Dobutamine inhibits vasopressin-mediated water transport across toad bladder epithelium

Abstract

This study aimed to investigate the effect of dobutamine on water transport across toad bladder epithelium. Water flow through the membrane was measured gravimetrically in bladder sac preparations. Dobutamine had no effect on basal water transport, but partially inhibited transport stimulated by vasopressin. Similarly, dobutamine exerted no influence on the hydrosmotic response to 8-chlorophenylthio-cAMP, but interfered with the response to phosphodiesterase inhibitor 1-methyl-3-isobutyl-xanthine. These results demonstrate that this catecholamine may inhibit vasopressin-stimulated water transport at a site prior to cAMP formation. The use of propranolol was ineffective in blocking the effect of dobutamine on transport stimulated by vasopressin, indicating that β-adrenoceptors play no role in this effect.
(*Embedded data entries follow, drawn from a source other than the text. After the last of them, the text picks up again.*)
(** * watchwatch/server.js: the room synchronisation server

    A shallow embedding of the socket.io event handlers of
    [src/watchwatch/server.js] (room bookkeeping, the shared video state with
    its 300ms debounce, chat and WebRTC signalling relay), followed by the
    properties of the handlers.

    The three module-level [Map]s of the server are finite maps, the inner
    per-room [Map] from socket id to user keeps its insertion order (the
    server turns it into an array with [Array.from(users.values())]), and
    every handler is a function from the state before the event to the state
    after it together with the list of messages it emitted. *)

From Stdlib Require Import ZArith QArith Qcanon.
From stdpp Require Import gmap strings list fin_maps.

#[local] Set Warnings "-register-all".
Local Open Scope string_scope.

(** ** JavaScript values *)

(** Event payloads are whatever the client sent.  Numbers are rationals
    (a payload travels as JSON, which has neither NaN nor infinities).
    Objects and arrays carry the identity [ref] of the JavaScript object,
    because a [Map] compares object keys by identity and not by content. *)
Inductive jsval :=
| JUndefined
| JNull
| JBool (b : bool)
| JNum (q : Qc)
| JStr (s : string)
| JObj (ref : nat) (props : list (string * jsval))
| JArr (ref : nat) (items : list jsval).
(** Wrapping an intermediate result does not change the final one. *)
Lemma wraps_add_l w x y : 0 < w -> wraps w (wraps w x + y) = wraps w (x + y).
Proof.
  intros Hw. apply wraps_congr; [done|]. destruct (wraps_diff w x Hw) as [k ->].
  replace (x + k * 2 ^ w + y - (x + y)) with (k * 2 ^ w) by lia.
  apply Z.mod_mul, Z.pow_nonzero; lia.
Qed.

Lemma wraps_mul_l w x y : 0 < w -> wraps w (wraps w x * y) = wraps w (x * y).
Proof.
  intros Hw. apply wraps_congr; [done|]. destruct (wraps_diff w x Hw) as [k ->].
  replace ((x + k * 2 ^ w) * y - x * y) with (k * y * 2 ^ w) by lia.
  apply Z.mod_mul, Z.pow_nonzero; lia.
Qed.

(** ** Time

    A [time.Time] is its number of nanoseconds since Go's zero time, so
    [time.Time{}] is [0] and [IsZero] is a test against [0]. A
    [time.Duration] is an [int64] of nanoseconds, and [Time.Sub] saturates
    instead of wrapping. Every function that reads [time.Now] takes the
    reading as an argument. *)

Definition Nanosecond : Z := 1.
Definition Millisecond : Z := 1000000.
Definition Second : Z := 1000000000.

Definition IsZero (t : Z) : bool := t =? 0.
Definition Time_Add (t d : Z) : Z := t + d.
Definition Time_Sub (t u : Z) : Z := Z.max min_int64 (Z.min max_int64 (t - u)).
Definition Before (t u : Z) : bool := t <? u.
Definition After (t u : Z) : bool := u <? t.

Lemma Time_Sub_exact t u : is_s 64 (t - u) -> Time_Sub t u = t - u.
Proof. unfold Time_Sub, is_s, max_int64, min_int64. lia. Qed.

(** ** Automation *)

Create HintDb karl discriminated.

(** Splits every [if], [match] and boolean test the goal or a hypothesis
    computes on, turning integer tests into linear facts. *)
Ltac bool_prop :=
  repeat match goal with
  | H : andb _ _ = true |- _ => apply andb_true_iff in H as [? ?]
  | H : andb _ _ = false |- _ => apply andb_false_iff in H as [?|?]
  | H : orb _ _ = true |- _ => apply orb_true_iff in H as [?|?]
  | H : orb _ _ = false |- _ => apply orb_false_iff in H as [? ?]
  | H : negb _ = true |- _ => apply negb_true_iff in H
  | H : negb _ = false |- _ => apply negb_false_iff in H
  | H : (_ =? _)%Z = true |- _ => apply Z.eqb_eq in H
  | H : (_ =? _)%Z = false |- _ => apply Z.eqb_neq in H
  | H : (_ <? _)%Z = true |- _ => apply Z.ltb_lt in H
  | H : (_ <? _)%Z = false |- _ => apply Z.ltb_ge in H
  | H : (_ <=? _)%Z = true |- _ => apply Z.leb_le in H
  | H : (_ <=? _)%Z = false |- _ => apply Z.leb_gt in H
  | H : (_ >? _)%Z = _ |- _ => rewrite Z.gtb_ltb in H
  | H : (_ >=? _)%Z = _ |- _ => rewrite Z.geb_leb in H
  | H : bool_decide _ = true |- _ => apply bool_decide_eq_true in H
  | H : bool_decide _ = false |- _ => apply bool_decide_eq_false in H
  end.

(** Case analysis on the scrutinee of every conditional in the goal. *)
Ltac split_ifs :=
  repeat (case_match; simplify_eq/=); bool_prop.

(** Computes the lengths of concatenations. *)
Ltac simpl_len :=
  repeat first [progress rewrite ?length_app in * | progress cbn [length] in *].
(* ===== verification/Bytes.v ===== *)
(** * Bytes on the wire

    encoding/binary's big-endian integers over byte slices, bytes being [Z]
    values below 256, as the packet formats use them: writing, and reading at an
    offset, which panics past the end of the slice. *)

From Stdlib Require Import ZArith Lia.
From stdpp Require Import base numbers list.
From S2P Require Import Prelude.

Local Open Scope Z_scope.
Local Open Scope go_scope.
#[local] Arguments wrapu : simpl never.

Definition PutUint16 (x : Z) : list Z := [u8 (Z.shiftr x 8); u8 x].
Definition PutUint32 (x : Z) : list Z := [u8 (Z.shiftr x 24); u8 (Z.shiftr x 16); u8 (Z.shiftr x 8); u8 x].

(** Reads at an offset; reading past the end panics. *)
Definition byte_at {E} (data : list Z) (offset : nat) : outcome E Z :=
  match data !! offset with Some b => Ok b | None => Panic end.
Definition Uint16_at {E} (data : list Z) (offset : nat) : outcome E Z :=
  let! b0 := byte_at data offset in
  let! b1 := byte_at data (offset + 1) in
  Ok (Z.lor (Z.shiftl b0 8) b1).
Definition Uint32_at {E} (data : list Z) (offset : nat) : outcome E Z :=
  let! b0 := byte_at data offset in
  let! b1 := byte_at data (offset + 1) in
  let! b2 := byte_at data (offset + 2) in
  let! b3 := byte_at data (offset + 3) in
  Ok (Z.lor (Z.lor (Z.shiftl b0 24) (Z.shiftl b1 16)) (Z.lor (Z.shiftl b2 8) b3)).

(** ** Lemmas *)

(** A byte of a word, put back in its place, is that window of the word. *)
Lemma byte_window x k n :
  0 <= k -> 0 <= n -> Z.testbit (Z.shiftl (u8 (Z.shiftr x k)) k) n = (k <=? n) && (n <? k + 8) && Z.testbit x n.
Proof.
  intros Hk Hn. rewrite Z.shiftl_spec by done. destruct (Z.leb_spec k n); cbn [andb].
  - unfold wrapu. destruct (Z.ltb_spec n (k + 8)); cbn [andb].
    + rewrite Z.mod_pow2_bits_low, Z.shiftr_spec by lia. f_equal. lia.
    + by rewrite Z.mod_pow2_bits_high by lia.
  - apply Z.testbit_neg_r. lia.
Qed.

Lemma testbit_above w x n : 0 <= w -> is_u w x -> w <= n -> Z.testbit x n = false.
Proof. intros Hw Hx Hn. rewrite <- (Z.mod_small x (2 ^ w)) by done. apply Z.mod_pow2_bits_high. lia. Qed.

Lemma word16_bytes x : is_u 16 x -> Z.lor (Z.shiftl (u8 (Z.shiftr x 8)) 8) (u8 x) = x.
Proof.
  intros Hx. apply Z.bits_inj'. intros n Hn. rewrite Z.lor_spec, byte_window by lia.
  pose proof (byte_window x 0 n ltac:(lia) Hn) as H0. rewrite Z.shiftl_0_r, Z.shiftr_0_r in H0. rewrite H0.
  destruct (Z.ltb_spec n 16); [|rewrite (testbit_above 16 x n) by done; by rewrite !andb_false_r].
  destruct (Z.testbit x n); rewrite ?andb_true_r, ?andb_false_r; lia.
Qed.

Lemma word32_bytes x :
  is_u 32 x ->
  Z.lor (Z.lor (Z.shiftl (u8 (Z.shiftr x 24)) 24) (Z.shiftl (u8 (Z.shiftr x 16)) 16)) (Z.lor (Z.shiftl (u8 (Z.shiftr x 8)) 8) (u8 x)) = x.
Proof.
  intros Hx. apply Z.bits_inj'. intros n Hn. rewrite !Z.lor_spec, !byte_window by lia.
  pose proof (byte_window x 0 n ltac:(lia) Hn) as H0. rewrite Z.shiftl_0_r, Z.shiftr_0_r in H0. rewrite H0.
  destruct (Z.ltb_spec n 32); [|rewrite (testbit_above 32 x n) by done; by rewrite !andb_false_r].
  destruct (Z.testbit x n); rewrite ?andb_true_r, ?andb_false_r; lia.
Qed.

Lemma byte_at_app {E} pre b post : byte_at (pre ++ b :: post) (length pre) = @Ok E Z b.
Proof. unfold byte_at. by rewrite list_lookup_middle. Qed.

Lemma byte_at_skip {E} pre l k : byte_at (E:=E) (pre ++ l) (length pre + k) = byte_at l k.
Proof. unfold byte_at. rewrite lookup_app_r by lia. by replace (length pre + k - length pre)%nat with k by lia. Qed.

Lemma Uint16_at_put {E} pre x post n :
  is_u 16 x -> n = length pre -> Uint16_at (pre ++ PutUint16 x ++ post) n = @Ok E Z x.
Proof.
  intros Hx ->. unfold Uint16_at. rewrite byte_at_skip, <- (Nat.add_0_r (length pre)), byte_at_skip.
  cbn -[Z.shiftl Z.shiftr]. by rewrite word16_bytes.
Qed.

Lemma Uint32_at_put {E} pre x post n :
  is_u 32 x -> n = length pre -> Uint32_at (pre ++ PutUint32 x ++ post) n = @Ok E Z x.
Proof.
  intros Hx ->. unfold Uint32_at. rewrite !byte_at_skip, <- (Nat.add_0_r (length pre)), byte_at_skip.
  cbn -[Z.shiftl Z.shiftr]. by rewrite word32_bytes.
Qed.

Lemma byte_at_lt {E} data n : (n < length data)%nat -> exists b, byte_at data n = @Ok E Z b.
Proof. intros [b Hb]%lookup_lt_is_Some_2. exists b. unfold byte_at. by rewrite Hb. Qed.

Lemma Uint16_at_lt {E} data n : (n + 1 < length data)%nat -> exists x, Uint16_at data n = @Ok E Z x.
Proof.
  intros Hn. destruct (@byte_at_lt E data n) as [b0 E0]; [lia|]. destruct (@byte_at_lt E data (n + 1)) as [b1 E1]; [lia|].
  unfold Uint16_at. rewrite E0. cbn [obind]. rewrite E1. cbn [obind]. eauto.
Qed.

Lemma Uint32_at_lt {E} data n : (n + 3 < length data)%nat -> exists x, Uint32_at data n = @Ok E Z x.
Proof.
  intros Hn. destruct (@byte_at_lt E data n) as [b0 E0]; [lia|]. destruct (@byte_at_lt E data (n + 1)) as [b1 E1]; [lia|].
  destruct (@byte_at_lt E data (n + 2)) as [b2 E2]; [lia|]. destruct (@byte_at_lt E data (n + 3)) as [b3 E3]; [lia|].
  unfold Uint32_at. rewrite E0. cbn [obind]. rewrite E1. cbn [obind]. rewrite E2. cbn [obind]. rewrite E3. cbn [obind]. eauto.
Qed.

Lemma Uint16_at_skip {E} pre l k : Uint16_at (E:=E) (pre ++ l) (length pre + k) = Uint16_at l k.
Proof. unfold Uint16_at. rewrite <- Nat.add_assoc, !byte_at_skip. done. Qed.

Lemma Uint32_at_skip {E} pre l k : Uint32_at (E:=E) (pre ++ l) (length pre + k) = Uint32_at l k.
Proof. unfold Uint32_at. rewrite <- !Nat.add_assoc, !byte_at_skip. done. Qed.

Lemma word24_bytes x :
  is_u 24 x -> Z.lor (Z.shiftl (u8 (Z.shiftr x 16)) 16) (Z.lor (Z.shiftl (u8 (Z.shiftr x 8)) 8) (u8 x)) = x.
Proof.
  intros Hx. apply Z.bits_inj'. intros n Hn. rewrite !Z.lor_spec, !byte_window by lia.
  pose proof (byte_window x 0 n ltac:(lia) Hn) as H0. rewrite Z.shiftl_0_r, Z.shiftr_0_r in H0. rewrite H0.
  destruct (Z.ltb_spec n 24); [|rewrite (testbit_above 24 x n) by done; by rewrite !andb_false_r].
  destruct (Z.testbit x n); rewrite ?andb_true_r, ?andb_false_r; lia.
Qed.

(** The two words of a 64-bit integer. *)
Lemma word64_words x : is_u 64 x -> Z.lor (Z.shiftl (u32 (Z.shiftr x 32)) 32) (u32 x) = x.
Proof.
  intros Hx. apply Z.bits_inj'. intros n Hn. rewrite Z.lor_spec, Z.shiftl_spec by done. unfold wrapu.
  destruct (Z.ltb_spec n 32).
  - rewrite (Z.testbit_neg_r _ (n - 32)) by lia. by rewrite Z.mod_pow2_bits_low by lia.
  - rewrite (Z.mod_pow2_bits_high x 32 n) by lia. rewrite orb_false_r. destruct (Z.ltb_spec n 64).
    + rewrite Z.mod_pow2_bits_low, Z.shiftr_spec by lia. f_equal. lia.
    + rewrite Z.mod_pow2_bits_high by lia. by rewrite (testbit_above 64 x n).
Qed.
On the other hand, phentolamine significantly reduced the effect of dobutamine, indicating the involvement of α-adrenoceptors in such event. Rauwolscine also inhibited the effect of dobutamine, pointing to the specific contribution of the α 2-adrenoceptors to this effect. Taken together, the results of this study demonstrate that dobutamine inhibits vasopressin-stimulated water transport in toad bladders through a mechanism mediated by the stimulation of α 2-adrenoceptors, thus suggesting that such a drug may exert a direct cellular effect on membrane permeability to water in transporting epithelia. The current study may provide a better understanding of the effects of dobutamine on renal function by contributing towards the elucidation of its action mechanism.